*YOUR TASK*: After locating the line that contains "(body : A ->" in the records below, write out exactly that line and each line after it through the one that contains "flag and [deselect_sons_for_unrefinement]", and nothing else.

━━ DATA EXCERPTS

(** * oomph-lib: the refinement tree (generic/tree.cc, generic/quadtree.h)
      and the pressure restriction of the refineable polar Crouzeix-Raviart
      element (polar_navier_stokes/refineable_polar_navier_stokes_elements.h).

    The C++ objects are embedded as follows.

    - A pointer is an address ([ptr], a natural number; [null] is 0).
    - A [Tree] owns its sons ([Vector<Tree*> Son_pt], deleted by the father's
      destructor), so a node is a record that holds its sons as a list of
      nodes; the node's own address ([this]) is the field [This], and the
      non-owning back references [Father_pt] and [Root_pt] are addresses.
    - A [RefineableElement] is reached through a pointer only and all its
      member functions are virtual calls into code outside tree.cc.  The
      [world] records what the tree code can observe of the elements (the
      back pointer written by [set_tree_pt], the unrefinement flag) and the
      sequence of calls and deletions issued so far ([trace]).
    - Member functions that change elements are computations in the state
      monad [M] over the world.
    - A [double] is an IEEE 754 binary64 number with the operations of
      the Standard Library's [SpecFloat] (round to nearest, ties to even).
    - A call that the C++ leaves undefined (an index outside a vector, a
      missing son) has no result: [None], or [Undefined].  In the state
      monad, the world records which elements have been deleted, and
      [Undefined_behaviour] is set by the [delete] of an element that is
      deleted already: what a computation does after that point says
      nothing about the C++.
    - An [int] is a 32-bit two's complement integer; [int_of_Z] is the
      wrap-around. *)

From Stdlib Require Import ZArith NArith List Lia Bool.
From Stdlib Require Import Floats.SpecFloat.
From stdpp Require Import base gmap strings list pretty.

Open Scope Z_scope.

(* ===================================================================== *)
(** ** Pointers and the state monad                                       *)
(* ===================================================================== *)

Definition ptr := N.
Definition null : ptr := 0%N.

(** Calls into the element interface and deallocations, in program order. *)
Inductive event :=
| Ev_set_tree_pt (object_pt tree_pt : ptr)
| Ev_sons_to_be_unrefined (object_pt : ptr)
| Ev_rebuild_from_sons (object_pt mesh_pt : ptr)
| Ev_unbuild (object_pt : ptr)
| Ev_deselect_sons_for_unrefinement (object_pt : ptr)
| Ev_delete_object (object_pt : ptr)
| Ev_delete_tree (tree_pt : ptr).

#[global] Instance event_eq_dec : EqDecision event.
Proof. solve_decision. Defined.

Record world := mkWorld {
  Tree_pt : gmap ptr ptr;
  Sons_to_be_unrefined : gset ptr;
  trace : list event;
  (** The elements that have been deleted. *)
  Deleted : gset ptr;
  (** Set by the [delete] of an element that is deleted already. *)
  Undefined_behaviour : bool }.

Definition M (A : Type) : Type := world -> A * world.

#[global] Instance M_ret : MRet M := fun A a w => (a, w).
#[global] Instance M_bind : MBind M :=
  fun A B k c w => let (a, w') := c w in k a w'.

Definition gets {A} (f : world -> A) : M A := fun w => (f w, w).
Definition modify (f : world -> world) : M unit := fun w => (tt, f w).

Definition log (e : event) : M unit :=
  modify (fun w =>
    mkWorld (Tree_pt w) (Sons_to_be_unrefined w) (trace w ++ [e])
            (Deleted w) (Undefined_behaviour w)).

(** [for (i = 0; i < v.size(); i++) body(v[i])] *)
Fixpoint for_each {A} (body : A -> M unit) (v : list A) : M unit :=
  match v with
  | [] => mret tt
  | x :: rest => body x ;; for_each body rest
  end.

Definition exec {A} (c : M A) (w : world) : world := snd (c w).
Definition eval {A} (c : M A) (w : world) : A := fst (c w).

Definition empty_world : world := mkWorld ∅ ∅ [] ∅ false.

(** The events a computation issues when started in the empty world. *)
Definition events_of {A} (c : M A) : list event :=
  trace (exec c empty_world).

(** A computation whose events do not depend on the world it starts in. *)
Definition emits {A} (c : M A) (tr : list event) : Prop :=
  forall w, trace (exec c w) = trace w ++ tr.

(** A computation that takes no element out of [Deleted] and does not
    clear [Undefined_behaviour]. *)
Definition grows {A} (c : M A) : Prop :=
  forall w,
    Deleted w ⊆ Deleted (exec c w)
    /\ (Undefined_behaviour w = true ->
        Undefined_behaviour (exec c w) = true).

Definition deleted_objects (tr : list event) : list ptr :=
  omap (fun e => match e with Ev_delete_object p => Some p | _ => None end) tr.

Definition deleted_trees (tr : list event) : list ptr :=
  omap (fun e => match e with Ev_delete_tree p => Some p | _ => None end) tr.

(* ===================================================================== *)
(** ** The element interface seen from the tree                           *)
(* ===================================================================== *)

Module RefineableElement.

(** Modelled from the spec: refineable_elements.h is not part of the
    sources.  [set_tree_pt]/[tree_pt] are the element-to-tree back
    reference (spec 6); the setter stores the pointer. *)
Definition set_tree_pt (object_pt tree_pt : ptr) : M unit :=
  log (Ev_set_tree_pt object_pt tree_pt) ;;
  modify (fun w =>
    mkWorld (<[object_pt := tree_pt]> (Tree_pt w))
            (Sons_to_be_unrefined w) (trace w)
            (Deleted w) (Undefined_behaviour w)).

Definition tree_pt (w : world) (object_pt : ptr) : ptr :=
  default null (Tree_pt w !! object_pt).

(** Modelled from the spec: [sons_to_be_unrefined] reads an element-local
    flag and [deselect_sons_for_unrefinement] clears it (spec 4.4). *)
Definition sons_to_be_unrefined (object_pt : ptr) : M bool :=
  log (Ev_sons_to_be_unrefined object_pt) ;;
  gets (fun w => bool_decide (object_pt ∈ Sons_to_be_unrefined w)).

Definition deselect_sons_for_unrefinement (object_pt : ptr) : M unit :=
  log (Ev_deselect_sons_for_unrefinement object_pt) ;;
  modify (fun w =>
    mkWorld (Tree_pt w)
            (Sons_to_be_unrefined w ∖ {[object_pt]}) (trace w)
            (Deleted w) (Undefined_behaviour w)).

(** Pure virtual in the element base class; each element family has its
    own body (see [PolarCR.rebuild_from_sons] for one).  The tree only
    issues the call. *)
Definition rebuild_from_sons (object_pt mesh_pt : ptr) : M unit :=
  log (Ev_rebuild_from_sons object_pt mesh_pt).

Definition unbuild (object_pt : ptr) : M unit :=
  log (Ev_unbuild object_pt).

(** [delete object_pt;]: the element is destroyed, so its members are
    gone from the world, and it is recorded in [Deleted].  On the null
    pointer [delete] has no effect.  On an element that is deleted
    already it is undefined: [Undefined_behaviour] is set. *)
Definition delete_object (object_pt : ptr) : M unit :=
  log (Ev_delete_object object_pt) ;;
  if decide (object_pt = null) then mret tt
  else
    modify (fun w =>
      mkWorld (delete object_pt (Tree_pt w))
              (Sons_to_be_unrefined w ∖ {[object_pt]}) (trace w)
              ({[object_pt]} ∪ Deleted w)
              (Undefined_behaviour w ||
               bool_decide (object_pt ∈ Deleted w))).

End RefineableElement.

(* ===================================================================== *)
(** ** Tree (generic/tree.cc)                                             *)
(* ===================================================================== *)

Module TreeNS.
Import RefineableElement.

(** [const int Tree::OMEGA = 26;] *)
Definition OMEGA : Z := 26.

Definition INT_MIN : Z := -2147483648.

(** The [int] a result has: the value itself when it is in the range of
    [int], and the value modulo [2 ^ 32] that is in the range when it is
    not (the sum [INT_MAX + 1] comes out as [INT_MIN]). *)
Definition int_of_Z (z : Z) : Z := (z - INT_MIN) mod 2 ^ 32 + INT_MIN.

(** The data members of [Tree].  tree.h is not part of the sources; the
    members are the ones tree.cc assigns.  [Level] and [Son_type] are
    [int]s. *)
#[local] Unset Elimination Schemes.
Inductive Tree := mkTree {
  This : ptr;
  Object_pt : ptr;
  Father_pt : ptr;
  Son_type : Z;
  Level : Z;
  Root_pt : ptr;
  Son_pt : list Tree }.
#[local] Set Elimination Schemes.

Definition object_pt (t : Tree) : ptr := Object_pt t.
Definition nsons (t : Tree) : nat := length (Son_pt t).

(** [Tree::Tree(RefineableElement* const& object_pt)], run on storage at
    address [this]. *)
Definition Tree_ctor_root (this object_pt : ptr) : M Tree :=
  let t := {| This := this;
              Object_pt := object_pt;
              Father_pt := null;
              Son_type := OMEGA;
              Level := 0;
              Root_pt := null;
              Son_pt := [] |} in
  set_tree_pt object_pt this ;;
  mret t.

(** [Tree::Tree(object_pt, father_pt, son_type)]; [father] is the node
    [father_pt] points to. *)
Definition Tree_ctor_son (this object_pt : ptr) (father : Tree)
    (son_type : Z) : M Tree :=
  let t := {| This := this;
              Object_pt := object_pt;
              Father_pt := This father;
              Son_type := son_type;
              Level := int_of_Z (Level father + 1);
              Son_pt := [];
              Root_pt := Root_pt father |} in
  set_tree_pt object_pt this ;;
  mret t.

━━━━

*COMPLETED TASK*:
Fixpoint for_each {A} (body : A -> M unit) (v : list A) : M unit :=
  match v with
  | [] => mret tt
  | x :: rest => body x ;; for_each body rest
  end.

Definition exec {A} (c : M A) (w : world) : world := snd (c w).
Definition eval {A} (c : M A) (w : world) : A := fst (c w).

Definition empty_world : world := mkWorld ∅ ∅ [] ∅ false.

(** The events a computation issues when started in the empty world. *)
Definition events_of {A} (c : M A) : list event :=
  trace (exec c empty_world).

(** A computation whose events do not depend on the world it starts in. *)
Definition emits {A} (c : M A) (tr : list event) : Prop :=
  forall w, trace (exec c w) = trace w ++ tr.

(** A computation that takes no element out of [Deleted] and does not
    clear [Undefined_behaviour]. *)
Definition grows {A} (c : M A) : Prop :=
  forall w,
    Deleted w ⊆ Deleted (exec c w)
    /\ (Undefined_behaviour w = true ->
        Undefined_behaviour (exec c w) = true).

Definition deleted_objects (tr : list event) : list ptr :=
  omap (fun e => match e with Ev_delete_object p => Some p | _ => None end) tr.

Definition deleted_trees (tr : list event) : list ptr :=
  omap (fun e => match e with Ev_delete_tree p => Some p | _ => None end) tr.

(* ===================================================================== *)
(** ** The element interface seen from the tree                           *)
(* ===================================================================== *)

Module RefineableElement.

(** Modelled from the spec: refineable_elements.h is not part of the
    sources.  [set_tree_pt]/[tree_pt] are the element-to-tree back
    reference (spec 6); the setter stores the pointer. *)
Definition set_tree_pt (object_pt tree_pt : ptr) : M unit :=
  log (Ev_set_tree_pt object_pt tree_pt) ;;
  modify (fun w =>
    mkWorld (<[object_pt := tree_pt]> (Tree_pt w))
            (Sons_to_be_unrefined w) (trace w)
            (Deleted w) (Undefined_behaviour w)).

Definition tree_pt (w : world) (object_pt : ptr) : ptr :=
  default null (Tree_pt w !! object_pt).

(** Modelled from the spec: [sons_to_be_unrefined] reads an element-local
    flag and [deselect_sons_for_unrefinement] clears it (spec 4.4). *)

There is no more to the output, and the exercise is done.